Suspicion has sensitivity of 27 percent, specificity of 98 percent, positive predictive value of 62 percent

TUESDAY, Jan. 22 (HealthDay News) -- Primary care physicians' clinical suspicion of an alcohol problem has high specificity, but poor sensitivity, according to research published in the January/February issue of the Annals of Family Medicine.

To evaluate the sensitivity, specificity, and predictive values of clinician suspicion compared with screening-detected alcohol problems in patients, Daniel C. Vinson, M.D., M.S.P.H., of the University of Missouri in Columbia, and colleagues conducted a cross-sectional study involving 1,669 patients visiting 94 primary care clinicians' offices.

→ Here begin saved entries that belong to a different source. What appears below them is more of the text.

(* ===== verification/AgentRace.v ===== *)
(** The budget of the agent kernel under concurrency: reservations that race
    keep every budget, their compare-and-swap is enough; a compensation that
    races with a reservation undoes it, and the mandate is overspent. *)
From S2P Require Import Prelude PyTime Decimal Json JsonParse Models JsonLogic Jose Prog RappiClient AgentRules AgentGate AgentBudget AgentBudgetFacts AgentSpending.

Section Race.
Variable float_repr : string -> string.
Abbreviation row_ok := (row_ok float_repr).
Abbreviation total_of := (total_of float_repr).

(** Every row within its budget. *)
Definition within (row : mandate_row) : Prop := row_ok row /\ spent_of row + held row <= total_of row.
Definition all_within (d : db) : Prop := forall j row, mandates d !! j = Some row -> within row.

(** What reservations do to a table: no row comes or goes, nothing is recorded
    as spent, and budgets are kept. *)
Definition reserves (d d' : db) : Prop :=
  (forall j, (fun row => (mr_claims row, mr_spent_total row)) <$> mandates d' !! j
           = (fun row => (mr_claims row, mr_spent_total row)) <$> mandates d !! j) /\
  (all_within d -> all_within d').

#[export] Instance reserves_preorder : PreOrder reserves.
Proof.
  split; [by split|]. intros a b c [H1 H2] [H3 H4]. split; [|auto]. intros j. by rewrite H3.
Qed.

(** A row that was read at some moment: what it says of the spent amount and of
    the budget still holds. *)
Definition read_row (jti : string) (row : mandate_row) (d : db) : Prop :=
  all_within d /\ within row /\
  exists now, mandates d !! jti = Some now /\ mr_claims now = mr_claims row /\ mr_spent_total now = mr_spent_total row.

Abbreviation T := (triple reserves reserves).

Lemma within_stable : stable reserves all_within.
Proof. intros d d' [_ H]. exact H. Qed.

Lemma read_stable jti row : stable reserves (read_row jti row).
Proof.
  intros d d' [Hs Hw] (H1 & H2 & now & Hn & Hc & Hsp). split; [auto|]. split; [done|]. specialize (Hs jti). rewrite Hn in Hs.
  destruct (mandates d' !! jti) as [now'|]; [|done]. cbn in Hs. exists now'. injection Hs as E1 E2. split; [done|]. split; congruence.
Qed.

Lemma select_knows jti : T all_within (atomic (select_mandate jti))
  (fun r d => match r with Ok (Some row) => read_row jti row d | Ok None => all_within d | Raise _ => False end).
Proof.
  apply triple_atomic; [apply within_stable|]. intros d Hd. split; [reflexivity|]. intros d' Hr. cbn in *.
  destruct (mandates d !! jti) as [row|] eqn:E; [|by eapply within_stable].
  apply (read_stable jti row d); [done|]. split; [done|]. split; [by eapply Hd|]. by exists row.
Qed.

Lemma chain_keeps fuel current seen : T all_within (chain_from fuel current seen) (fun _ => all_within).
Proof.
  revert current seen. induction fuel as [|fuel IH]; intros current seen; cbn [chain_from]; [by apply triple_finish; [apply within_stable|]|].
  destruct (or_str current None) as [jti|]; [|by apply triple_finish; [apply within_stable|]].
  destruct (bool_decide _); [by apply triple_finish; [apply within_stable|]|].
  eapply triple_bind; [apply _|apply (select_knows jti)| |done]. intros row.
  eapply triple_conseq; [apply IH| |done]. intros d. destruct row; [by intros [? _]|done].
Qed.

The researchers found that, using a validated screening instrument, 10.1 percent of patients (171) screened positive for hazardous drinking and 3.8 percent (64) were positive for harmful drinking. Based on clinical suspicion, 81 patients were identified as having alcohol problems (hazardous drinking, 37; harmful drinking, 40; both, four). The sensitivity and specificity of clinical suspicion of hazardous or harmful drinking were 27 and 98 percent, respectively. The positive predictive value was 62 percent and the negative predictive value was 92 percent.

"Our study affirms that systems need to be in place, possibly through team-based care, to screen systematically for alcohol problems with a validated question or series of questions and to address this health threat using evidence-based approaches," the authors write. "This process can improve patient health and perhaps save some of the $223 billion economic cost of alcohol in the United States (in 2006)."